RBE Colloquium Series Presents
Towards autonomy of soft robotics snakes: Real-time simulation
Presenter: Renato G. Gasoto and Xuan Liu
Advisor: Jie Fu and Cagdas Onal
While soft robots provide numerous advantages over rigid-body systems, such as compliance and tolerance to collisions, they are challenging to control due to the infinitude of degrees of freedom, and difficult-to-model dynamics. Furthermore, learning-based control systems require a large amount of data to converge into a feasible solution, which would be too costly to implement directly in the real robot. By combining the Finite Elements Method with Lagrangian mechanics, we provide a physics simulator model that enables the use of soft actuators modeled as constraints. To achieve real-time simulation results, we leverage the parallel computing capabilities of GPUs.

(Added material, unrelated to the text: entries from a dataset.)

Lemma int_truediv_positive (a b : Z) (f : float) :
  0 < a -> 0 < b -> Zdigits2 b - Zdigits2 a <= 1021 ->
  int_truediv a b = Ok f ->
  float_gt0 f = true /\ float_is_zero f = false.
Proof.
  intros Ha Hb Hd. unfold int_truediv.
  destruct (Z.eqb_spec b 0) as [E | _]; [lia |].
  destruct a as [| pa | pa]; try lia. destruct b as [| pb | pb]; try lia.
  simpl exact_of_int. unfold SFdiv.
  destruct (SFdiv_core_int pa pb) as [l ->].
  set (e' := Z.min (fexp prec emax (Zdigits2 (Zpos pa) - Zdigits2 (Zpos pb))) 0).
  set (q := Zpos pa * 2 ^ (- e') / Zpos pb).
  destruct (Zdigits2_bounds (Zpos pa) ltac:(lia)) as [Hda [Halo Hahi]].
  destruct (Zdigits2_bounds (Zpos pb) ltac:(lia)) as [Hdb [Hblo Hbhi]].
  assert (He : e' <= 0) by (unfold e'; lia).
  assert (Hp : 0 < 2 ^ (- e')) by (apply Z.pow_pos_nonneg; lia).
  assert (Hq : 0 < q /\ -1074 < Zdigits2 q + e').
  { destruct (Z_le_gt_dec (Zdigits2 (Zpos pa) - Zdigits2 (Zpos pb) - 53) 0) as [Hc | Hc].
    - assert (Ee : e' = Zdigits2 (Zpos pa) - Zdigits2 (Zpos pb) - 53)
        by (unfold e', fexp, emin, prec, emax; lia).
      assert (H52 : 2 ^ 52 <= q).
      { unfold q. apply Z.div_le_lower_bound; [lia |].
        apply Z.le_trans with (2 ^ Zdigits2 (Zpos pb) * 2 ^ 52); [nia |].
        apply Z.le_trans with (2 ^ (Zdigits2 (Zpos pa) - 1) * 2 ^ (- e')).
        - rewrite <- !Z.pow_add_r by lia. apply Z.pow_le_mono_r; lia.
        - apply Z.mul_le_mono_nonneg_r; lia. }
      pose proof (Zdigits2_gt q 52 ltac:(lia) H52).
      assert (0 < 2 ^ 52) by (apply Z.pow_pos_nonneg; lia). lia.
    - assert (Ee : e' = 0) by (unfold e', fexp, emin, prec, emax; lia).
      assert (H1 : 1 <= q).
      { unfold q. rewrite Ee. simpl (2 ^ (- 0)). rewrite Z.mul_1_r.
        apply Z.div_le_lower_bound; [lia |].
        assert (2 ^ Zdigits2 (Zpos pb) <= 2 ^ (Zdigits2 (Zpos pa) - 1))
          by (apply Z.pow_le_mono_r; lia).
        lia. }
      pose proof (Zdigits2_gt q 0 ltac:(lia) ltac:(simpl; lia)). lia. }
  destruct Hq as [Hq0 Hqd].
  destruct (binary_round_aux_nonzero (xorb false false) q e' l Hq0 Hqd)
    as [(m & e & ->) | ->]; simpl; intros H; inversion H; subst.
  split; reflexivity.
Qed.

(** ** Dictionaries *)

Section DictFacts.
Context {V : Type}.
Variable dflt : V.

Lemma get_update_same (k : string) (f : V -> V) (d : dict V) :
  get k (defaultdict_update dflt k f d) = Some (f (get_default dflt k d)).
Proof.
  unfold get_default.
  induction d as [| [k' v] d IH]; simpl.
  - rewrite String.eqb_refl. reflexivity.
  - destruct (String.eqb k k') eqn:E; simpl; rewrite E; [reflexivity | exact IH].
Qed.

Lemma get_update_other (k k' : string) (f : V -> V) (d : dict V) :
  k' <> k -> get k' (defaultdict_update dflt k f d) = get k' d.
Proof.
  intros Hne. apply String.eqb_neq in Hne.
  induction d as [| [k0 v] d IH]; simpl.
  - rewrite Hne. reflexivity.
  - destruct (String.eqb k k0) eqn:E; simpl.
    + apply String.eqb_eq in E. subst k0. rewrite Hne. reflexivity.
    + rewrite IH. reflexivity.
Qed.

Lemma update_update (k : string) (f g : V -> V) (d : dict V) :
  defaultdict_update dflt k g (defaultdict_update dflt k f d) =
  defaultdict_update dflt k (fun v => g (f v)) d.
Proof.
  induction d as [| [k' v] d IH]; simpl.
  - rewrite String.eqb_refl. reflexivity.
  - destruct (String.eqb k k') eqn:E; simpl; rewrite E; [reflexivity |].
    rewrite IH. reflexivity.
Qed.

Lemma update_ext (k : string) (f g : V -> V) (d : dict V) :
  (forall v, f v = g v) ->
  defaultdict_update dflt k f d = defaultdict_update dflt k g d.
Proof.
  intros Hfg. induction d as [| [k' v] d IH]; simpl.
  - rewrite Hfg. reflexivity.
  - rewrite Hfg, IH. reflexivity.
Qed.

Lemma Forall_values_update (P Q : V -> Prop) (k : string) (f : V -> V)
  (d : dict V) :
  Q (f dflt) -> (forall v, P v -> Q (f v)) -> (forall v, P v -> Q v) ->
  Forall P (values d) ->
  Forall Q (values (defaultdict_update dflt k f d)).
Proof.
  intros Hnew Hupd Hkeep. unfold values.
  induction d as [| [k' v] d IH]; simpl; intros HP.
  - constructor; [exact Hnew | constructor].
  - inversion HP as [| ? ? Hv Hd]; subst.
    destruct (String.eqb k k'); simpl; constructor; auto.
    eapply Forall_impl; [| exact Hd]. exact Hkeep.
Qed.

Lemma get_In_values (k : string) (d : dict V) (v : V) :
  get k d = Some v -> In v (values d).
Proof.
  unfold values. induction d as [| [k' v'] d IH]; simpl; [discriminate |].
  destruct (String.eqb k k'); intros H.
  - inversion H. left. reflexivity.
  - right. auto.
Qed.
End DictFacts.

Lemma sum_values_update (k : string) (t : Z) (d : dict Z) :
  sum (values (defaultdict_update 0 k (fun v => v + t) d)) = sum (values d) + t.
Proof.
  unfold sum, values. induction d as [| [k' v] d IH]; simpl.
  - lia.
  - destruct (String.eqb k k'); simpl; lia.
Qed.
Lemma replace_move gs : forall t0,
  plain t0 -> Forall plain_piece gs ->
  Py.replace MOVE (lit ".</span>")
    (t0 ++ pieces (written OPEN CLOSE DO DC) gs)
  = t0 ++ pieces (styled DO DC) gs.
Proof.
  by_pieces gs.
  - apply replace_none. assumption.
  - rewrite move_open by assumption.
    rewrite move_close by assumption.
    destruct (decide (hd_error t = Some "."%char)) as [Hd|Hd].
    + destruct t as [|c t']; [discriminate|]. injection Hd as ->.
      change (lit "</span>" ++ ("."%char :: t') ++ ?w)
        with (MOVE ++ t' ++ w).
      rewrite replace_hit by discriminate.
      rewrite (IH t' (plain_tail _ _ Ht) HF).
      cbn [period_in]. rewrite <- !app_assoc. reflexivity.
    + rewrite move_keep.
      2:{ apply hd_text_pieces; [|assumption].
          eapply written_hd; [reflexivity|reflexivity|discriminate..]. }
      rewrite (IH t Ht HF), (period_in_other t Hd).
      rewrite <- !app_assoc. reflexivity.
  - rewrite move_token_open, move_token_close.
    rewrite (replace_none _ _ t0) by assumption.
    rewrite (replace_none _ _ s) by assumption.
    rewrite (IH t Ht HF). reflexivity.
Qed.

(** Steps 6 and 7: the placeholders are put back as parentheses. *)

Lemma period_in_split t :
  plain t ->
  exists pfx t', period_in t = pfx ++ t' /\ ("!"%char ∉ pfx) /\ plain t'.
Proof.
  intros Ht. destruct (decide (hd_error t = Some "."%char)) as [Hd|Hd].
  - destruct t as [|c t']; [discriminate|]. injection Hd as ->.
    exists (lit ".</span>"), t'. split; [reflexivity|].
    split; [literal|exact (plain_tail _ _ Ht)].
  - exists (lit "</span>"), t. split; [exact (period_in_other t Hd)|].
    split; [literal|exact Ht].
Qed.

(** A text without the word of a placeholder holds no placeholder. *)
Lemma no_word_no_open s :
  Py.contains START_WORD s = false -> Py.contains DO s = false.
Proof.
  intros Hs. destruct (Py.contains DO s) eqn:E; [|reflexivity].
  change DO with (lit "!!!" ++ START_WORD ++ lit "!!!") in E.
  apply contains_inner in E. congruence.
Qed.

Lemma no_word_no_close s :
  Py.contains END_WORD s = false -> Py.contains DC s = false.
Proof.
  intros Hs. destruct (Py.contains DC s) eqn:E; [|reflexivity].
  change DC with (lit "!!!" ++ END_WORD ++ lit "!!!") in E.
  apply contains_inner in E. congruence.
Qed.
(** * BlueBubbles server: change detection and correlation core

    A shallow embedding of the TypeScript sources of the message bridge:
    the push-driven update classifier ([PAPIMessageUpdateListener]), the
    outgoing message matcher ([OutgoingMessageManager]), the helper socket
    service ([BlueBubblesHelperService]) and the polling listener for
    incoming messages ([IncomingMessageListener]).

    Conventions of the embedding:
    - a JavaScript [Date] is the integer [getTime()] gives (milliseconds),
      a nullable field is an [option];
    - an object used as a dictionary is a [gmap string _];
    - a method that mutates [this] is a function in a small state-and-error
      monad: the state is what the method can touch, reading a property of
      [null] or [undefined] is [Throw TypeError];
    - calls to external collaborators (logger, event emitter, message
      manager) are recorded, in order, in a list of effects; a log line
      that interpolates values keeps its fixed text. *)

From Stdlib Require Import ZArith Ascii.
From stdpp Require Import base tactics option list strings gmap.

Local Open Scope Z_scope.
Local Open Scope string_scope.

(** ** JavaScript completions and the state-and-error monad *)

Module Js.

Inductive error : Type :=
| TypeError.

Inductive completion (A : Type) : Type :=
| Normal (a : A)
| Throw (e : error).
Global Arguments Normal {A} a.
Global Arguments Throw {A} e.

(** A computation over a mutable world [W].  A mutation made before a
    throw stays made: the world is returned in both cases. *)
Definition M (W A : Type) : Type := W -> W * completion A.

Definition ret {W A} (a : A) : M W A := fun w => (w, Normal a).

Definition throw {W A} (e : error) : M W A := fun w => (w, Throw e).

Definition bind {W A B} (c : M W A) (k : A -> M W B) : M W B :=
  fun w =>
    match c w with
    | (w', Normal a) => k a w'
    | (w', Throw e) => (w', Throw e)
    end.

Definition get {W} : M W W := fun w => (w, Normal w).

Definition modify {W} (f : W -> W) : M W unit := fun w => (f w, Normal tt).

(** [o.field] where [o] may be [null] or [undefined]. *)
Definition deref {W A} (o : option A) : M W A :=
  match o with
  | Some a => ret a
  | None => throw TypeError
  end.

Definition lift {W A} (c : completion A) : M W A := fun w => (w, c).

Definition is_throw {A} (c : completion A) : bool :=
  match c with
  | Throw _ => true
  | Normal _ => false
  end.

End Js.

Such high-fidelity simulator gives us a chance to study the dynamics and to develop learning-based control algorithms on the soft robot more efficiently. So far, a bio-inspired framework combining the central pattern generator (CPG) model and a reinforcement learning algorithm based on policy gradient method has been implemented in the stimulating environment. The work aims to realize efficient and adaptive locomotion control on a soft snake robot through learning the policy on operating the CPG activation signal. The optimal policy is learned from rewarded or penalized experience in thousands of trials driving the snake towards the goals. The experiment has helped us discover some useful and interesting patterns about the snake movement between neuroscience and engineering design.
Mixed-Granularity Human-Swarm Interaction
Presenter: Jayam Patel
Advisor: Carlo Pinciroli
We present an augmented reality human-swarm interface that combines two modalities of interaction: environment-oriented and robot-oriented. The environment-oriented modality allows the user to modify the environment (either virtual or physical) to indicate a goal to attain for the robot swarm. The robot-oriented modality makes it possible to select individual robots to reassign them to other tasks to increase performance or remedy failures. Previous research has concluded that environment-oriented interaction might prove more difficult to grasp for untrained users. In this paper, we report a user study which indicates that, at least in collective transport, environment-oriented interaction is more effective than purely robot-oriented interaction, and that the two combined achieve remarkable efficacy.